The day New Zealand went into lockdown was the day junior solicitor Josh Nyika had been scheduled to spend working at home. It was to have been his “test day” to ensure his technology worked at home should the Tompkins Wake team be sent into lockdown. Instead he spent the day setting up his desktop on his kitchen table.
The challenges that brought mirror those experienced by people around New Zealand, who found themselves creating makeshift home offices as Kiwis were forced into isolation to combat Covid-19.
Josh and his wife isolated with their one-year-old son.
“We’ve got a two-bedroom house… there wasn’t any separation and my son kept jumping on my lap trying to watch videos online. My boss might not be too impressed with the search history…. Hickory Dickory Dock, Twinkle Twinkle Little Star,” he laughs.
“For several weeks it became our new normal – juggling work commitments in our bubbles, with family, kids and pets.”
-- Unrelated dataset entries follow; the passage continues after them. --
(* ===== verification/BTree.v ===== *)
(** * The standard library's [BTreeMap]

    The order book keeps each side in a [std::collections::BTreeMap], which only ever uses the
    key's [Ord::cmp]. The map is modelled as its in-order sequence of entries: a list of pairs
    whose keys strictly increase under [cmp]. The file gives the operations the engine uses
    ([insert], [remove], [get], [get_mut] followed by an assignment, in-order iteration) and the
    laws the book's theorems are proved against. *)

From S2P Require Import Prelude.

(** [Ord::cmp]. *)
Class Ord (K : Type) : Type := cmp : K -> K -> comparison.

(** What the documentation of [Ord] asks of an implementation: a total order. *)
Class OrdLaws (K : Type) `{Ord K} : Prop := {
  cmp_eq : forall a b, cmp a b = Eq <-> a = b;
  cmp_antisym : forall a b, cmp b a = CompOpp (cmp a b);
  cmp_trans : forall a b c, cmp a b = Lt -> cmp b c = Lt -> cmp a c = Lt;
}.

Section BTree.
Context {K V : Type} `{Ord K}.
Implicit Types (k : K) (v : V) (m : list (K * V)).

Definition key_lt (a b : K) : Prop := cmp a b = Lt.

(** The representation invariant: keys strictly increase. *)
Definition bt_sorted (m : list (K * V)) : Prop := StronglySorted key_lt m.*1.

Fixpoint bt_get k m : option V :=
  match m with
  | [] => None
  | (k', v) :: m => match cmp k k' with Eq => Some v | _ => bt_get k m end
  end.

Fixpoint bt_insert k v m : list (K * V) :=
  match m with
  | [] => [(k, v)]
  | (k', v') :: m' =>
      match cmp k k' with
      | Lt => (k, v) :: m
      | Eq => (k', v) :: m'
      | Gt => (k', v') :: bt_insert k v m'
      end
  end.

Fixpoint bt_remove k m : list (K * V) :=
  match m with
  | [] => []
  | (k', v') :: m => match cmp k k' with Eq => m | _ => (k', v') :: bt_remove k m end
  end.

(** [*map.get_mut(&k).unwrap() = v] on a present key. *)
Fixpoint bt_set k v m : list (K * V) :=
  match m with
  | [] => []
  | (k', v') :: m =>
      match cmp k k' with Eq => (k', v) :: m | _ => (k', v') :: bt_set k v m end
  end.

Definition bt_values (m : list (K * V)) : list V := m.*2.

Context `{!OrdLaws K}.

Lemma cmp_refl k : cmp k k = Eq.
Proof. by apply cmp_eq. Qed.

Lemma key_lt_irrefl k : ~ key_lt k k.
Proof. unfold key_lt. by rewrite cmp_refl. Qed.

#[global] Instance key_lt_trans : Transitive key_lt.
Proof. intros a b c. apply cmp_trans. Qed.

Lemma key_lt_gt a b : cmp a b = Gt <-> key_lt b a.
Proof. unfold key_lt. rewrite (cmp_antisym a b). destruct (cmp a b); naive_solver. Qed.

Lemma bt_sorted_cons k v m :
  bt_sorted ((k, v) :: m) <-> bt_sorted m /\ Forall (fun e => key_lt k e.1) m.
Proof.
  unfold bt_sorted. simpl. split.
  - intros Hs. inversion Hs as [|? ? ? Hf]; subst. by rewrite Forall_fmap in Hf.
  - intros [? ?]. constructor; [done|]. by rewrite Forall_fmap.
Qed.

Lemma bt_sorted_nil : bt_sorted [].
Proof. constructor. Qed.

Lemma bt_get_below k m : Forall (fun e => key_lt k e.1) m -> bt_get k m = None.
Proof.
  induction 1 as [|[k' v'] m Hk _ IH]; simpl in *; [done|].
  unfold key_lt in Hk. by rewrite Hk.
Qed.

Lemma bt_get_elem k v m : bt_sorted m -> bt_get k m = Some v <-> (k, v) ∈ m.
Proof.
  induction m as [|[k' v'] m IH]; simpl.
  - intros _. rewrite elem_of_nil. done.
  - intros [Hs Hf]%bt_sorted_cons. rewrite elem_of_cons, <- (IH Hs).
    destruct (cmp k k') eqn:E.
    + apply cmp_eq in E as ->. rewrite (bt_get_below k' m Hf). naive_solver.
    + split; [by right|]. intros [[= -> ->]|?]; [|done]. by rewrite cmp_refl in E.
    + split; [by right|]. intros [[= -> ->]|?]; [|done]. by rewrite cmp_refl in E.
Qed.

Lemma bt_get_None k m : bt_get k m = None -> Forall (fun e => e.1 <> k) m.
Proof.
  induction m as [|[k' v'] m IH]; simpl; [constructor|].
  destruct (cmp k k') eqn:E; [done|..]; intros ?; (constructor; [|eauto]);
    simpl; intros ->; by rewrite cmp_refl in E.
Qed.

Lemma bt_insert_fresh k v m : bt_get k m = None -> bt_insert k v m ≡ₚ (k, v) :: m.
Proof.
  induction m as [|[k' v'] m IH]; simpl; [done|].
  destruct (cmp k k') eqn:E; [done|done|]. intros G. rewrite (IH G).
  apply Permutation_swap.
Qed.

Lemma bt_insert_below k0 k v m :
  key_lt k0 k -> Forall (fun e => key_lt k0 e.1) m ->
  Forall (fun e => key_lt k0 e.1) (bt_insert k v m).
Proof.
  intros Hk. induction 1 as [|[k' v'] m ? ? IH]; simpl; [by repeat constructor|].
  destruct (cmp k k') eqn:E; repeat constructor; eauto.
Qed.

Lemma bt_insert_sorted k v m : bt_sorted m -> bt_sorted (bt_insert k v m).
Proof.
  induction m as [|[k' v'] m IH]; simpl; [intros _; repeat constructor|].
  intros Hs. pose proof Hs as [Hm Hf]%bt_sorted_cons.
  destruct (cmp k k') eqn:E; rewrite ?bt_sorted_cons.
  - done.
  - split; [by rewrite <- bt_sorted_cons|]. constructor; [done|].
    eapply Forall_impl; [exact Hf|]. intros e ?. by trans k'.
  - split; [eauto|]. apply bt_insert_below; [by apply key_lt_gt|done].
Qed.

Lemma bt_insert_get k v m : bt_get k (bt_insert k v m) = Some v.
Proof.
  induction m as [|[k' v'] m IH]; simpl; [by rewrite cmp_refl|].
  destruct (cmp k k') eqn:E; simpl; [by rewrite E|by rewrite cmp_refl|by rewrite E].
Qed.

Lemma bt_insert_get_ne k k' v m : k <> k' -> bt_get k' (bt_insert k v m) = bt_get k' m.
Proof.
  intros Hne. assert (Hc : cmp k' k <> Eq) by (intros ->%cmp_eq; done).
  induction m as [|[k0 v0] m IH]; simpl; [by destruct (cmp k' k)|].
  destruct (cmp k k0) eqn:E; simpl.
  - apply cmp_eq in E as ->. by destruct (cmp k' k0).
  - by destruct (cmp k' k).
  - by rewrite IH.
Qed.

Lemma bt_remove_Permutation k v m :
  bt_get k m = Some v -> m ≡ₚ (k, v) :: bt_remove k m.
Proof.
  induction m as [|[k' v'] m IH]; simpl; [done|].
  destruct (cmp k k') eqn:E.
  - apply cmp_eq in E as ->. by intros [= ->].
  - intros G. rewrite <- Permutation_swap. by rewrite <- (IH G).
  - intros G. rewrite <- Permutation_swap. by rewrite <- (IH G).
Qed.

Lemma bt_remove_incl k m e : e ∈ bt_remove k m -> e ∈ m.
Proof.
  induction m as [|[k' v'] m IH]; simpl; [done|].
  destruct (cmp k k'); rewrite ?elem_of_cons; naive_solver.
Qed.

Lemma bt_remove_Forall (P : K * V -> Prop) k m : Forall P m -> Forall P (bt_remove k m).
Proof. rewrite !Forall_forall. eauto using bt_remove_incl. Qed.

Lemma bt_remove_sorted k m : bt_sorted m -> bt_sorted (bt_remove k m).
Proof.
  induction m as [|[k' v'] m IH]; simpl; [done|].
  intros [Hm Hf]%bt_sorted_cons. destruct (cmp k k'); [done|..];
    rewrite bt_sorted_cons; eauto using bt_remove_Forall.
Qed.

Lemma bt_remove_get k m : bt_sorted m -> bt_get k (bt_remove k m) = None.
Proof.
  induction m as [|[k' v'] m IH]; simpl; [done|].
  intros [Hm Hf]%bt_sorted_cons. destruct (cmp k k') eqn:E; simpl.
  - apply cmp_eq in E as ->. by apply bt_get_below.
  - rewrite E. eauto.
  - rewrite E. eauto.
Qed.

Lemma bt_remove_get_ne k k' m : k <> k' -> bt_get k' (bt_remove k m) = bt_get k' m.
Proof.
  intros Hne. induction m as [|[k0 v0] m IH]; simpl; [done|].
  destruct (cmp k k0) eqn:E; simpl; destruct (cmp k' k0) eqn:E'; eauto.
  apply cmp_eq in E as ->. apply cmp_eq in E' as ->. done.
Qed.

Lemma bt_set_keys k v m : (bt_set k v m).*1 = m.*1.
Proof.
  induction m as [|[k' v'] m IH]; simpl; [done|]. destruct (cmp k k'); f_equal/=; eauto.
Qed.

Lemma bt_set_sorted k v m : bt_sorted m -> bt_sorted (bt_set k v m).
Proof. unfold bt_sorted. by rewrite bt_set_keys. Qed.

Lemma bt_set_Permutation k v v0 m :
  bt_get k m = Some v0 -> bt_set k v m ≡ₚ (k, v) :: bt_remove k m.
Proof.
  induction m as [|[k' v'] m IH]; simpl; [done|].
  destruct (cmp k k') eqn:E.
  - apply cmp_eq in E as ->. done.
  - intros G. rewrite <- Permutation_swap. by rewrite (IH G).
  - intros G. rewrite <- Permutation_swap. by rewrite (IH G).
Qed.

Lemma bt_head_least k v m e : bt_sorted ((k, v) :: m) -> e ∈ m -> key_lt k e.1.
Proof. intros [_ Hf]%bt_sorted_cons. rewrite Forall_forall in Hf. apply Hf. Qed.

Lemma bt_sorted_NoDup m : bt_sorted m -> NoDup m.
Proof.
  induction m as [|[k v] m IH]; [constructor|]. intros [Hm Hf]%bt_sorted_cons.
  constructor; [|by apply IH]. intros Hin. rewrite Forall_forall in Hf.
  by apply (key_lt_irrefl k), (Hf _ Hin).
Qed.

(** Two maps with the same entries are equal: the sequence is determined by the order. *)
Lemma bt_sorted_unique m1 m2 : bt_sorted m1 -> bt_sorted m2 -> m1 ≡ₚ m2 -> m1 = m2.
Proof.
  revert m2. induction m1 as [|[k v] m1 IH]; intros m2 Hs1 Hs2 Hp.
  - by apply Permutation_nil in Hp.
  - destruct m2 as [|[k2 v2] m2].
    { symmetry in Hp. by apply Permutation_nil in Hp. }
    assert ((k, v) = (k2, v2)) as [= <- <-].
    { assert (H1 : (k, v) ∈ (k2, v2) :: m2) by (rewrite <- Hp; left).
      assert (H2 : (k2, v2) ∈ (k, v) :: m1) by (rewrite Hp; left).
      apply elem_of_cons in H1 as [?|H1]; [done|].
      apply elem_of_cons in H2 as [?|H2]; [done|].
      pose proof (bt_head_least _ _ _ _ Hs1 H2) as L1.
      pose proof (bt_head_least _ _ _ _ Hs2 H1) as L2. simpl in *.
      exfalso. apply (key_lt_irrefl k). by trans k2. }
    f_equal. apply bt_sorted_cons in Hs1 as [? _]. apply bt_sorted_cons in Hs2 as [? _].
    apply IH; [done..|]. by apply Permutation_cons_inv in Hp.
Qed.

Lemma bt_insert_keys k v m x : x ∈ (bt_insert k v m).*1 <-> x = k \/ x ∈ m.*1.
Proof.
  induction m as [|[k' v'] m IH]; simpl.
  - rewrite list_elem_of_singleton, elem_of_nil. naive_solver.
  - destruct (cmp k k') eqn:E; simpl; rewrite !elem_of_cons.
    + apply cmp_eq in E as ->. naive_solver.
    + naive_solver.
    + rewrite IH. naive_solver.
Qed.
End BTree.

#[export] Hint Resolve bt_sorted_nil bt_insert_sorted bt_remove_sorted bt_set_sorted : engine.

(** [impl Ord for i128]. *)
#[global] Instance Z_cmp : Ord Z := Z.compare.
#[global] Instance Z_cmp_laws : OrdLaws Z.
Proof.
  split; unfold cmp, Z_cmp.
  - apply Z.compare_eq_iff.
  - intros a b. apply Z.compare_antisym.
  - intros a b c. rewrite !Z.compare_lt_iff. lia.
Qed.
While Josh and his colleagues got to grips with working from home, there was one consideration they didn’t have to worry about: their jobs.
“Management made everyone feel supported and able to focus on work rather than worrying about their jobs or the firm,” said professional support advisor Catherine Bryant.
That sentiment was echoed by her colleagues.
“I’m so proud of the way this has all been handled and the confidence the firm had in us to get through this,” solicitor Kirsty Dibley said.
“I felt reassured the firm was coping well and a lot of that came from [Chief Executive] Jon Calder addressing everyone every Friday over MS Teams. He was really transparent in terms of how we were doing. He told us ‘If you’re quiet with work, don’t worry about that’.”
The firm was resolute that it wouldn’t take the wage subsidy.
“I’m incredibly proud of the fact that [our management and governance team]backed themselves not to need the wage subsidy,” Josh said.
Instead, partners chose to reduce drawings and absorb the impact, preserving the team and preparing the firm for recovery. There have been no redundancies, no wage cuts. Staff were given an Easter bonus and an internet allowance.
Measures were put in place to maintain the strong, collegial culture the firm has worked hard to build. There was daily communication between teams, virtual morning teas, and CEO updates each week.
The unwavering support was symptomatic of the firm’s commitment to its culture. This is something the firm’s partners have always valued above all else and that Jon has championed since he took up his post as Chief Executive in 2016.
“Our structure with our partnership board and our senior leadership team comprising managers and partners, has proven highly effective in managing the challenge of Covid-19,” said Jon.
“But underpinning that has been our culture, which puts our people front and centre. Alongside other values, we’re incredibly focused on providing our people with a great working environment and the support they need to succeed not only in their roles, but to thrive professionally and personally.”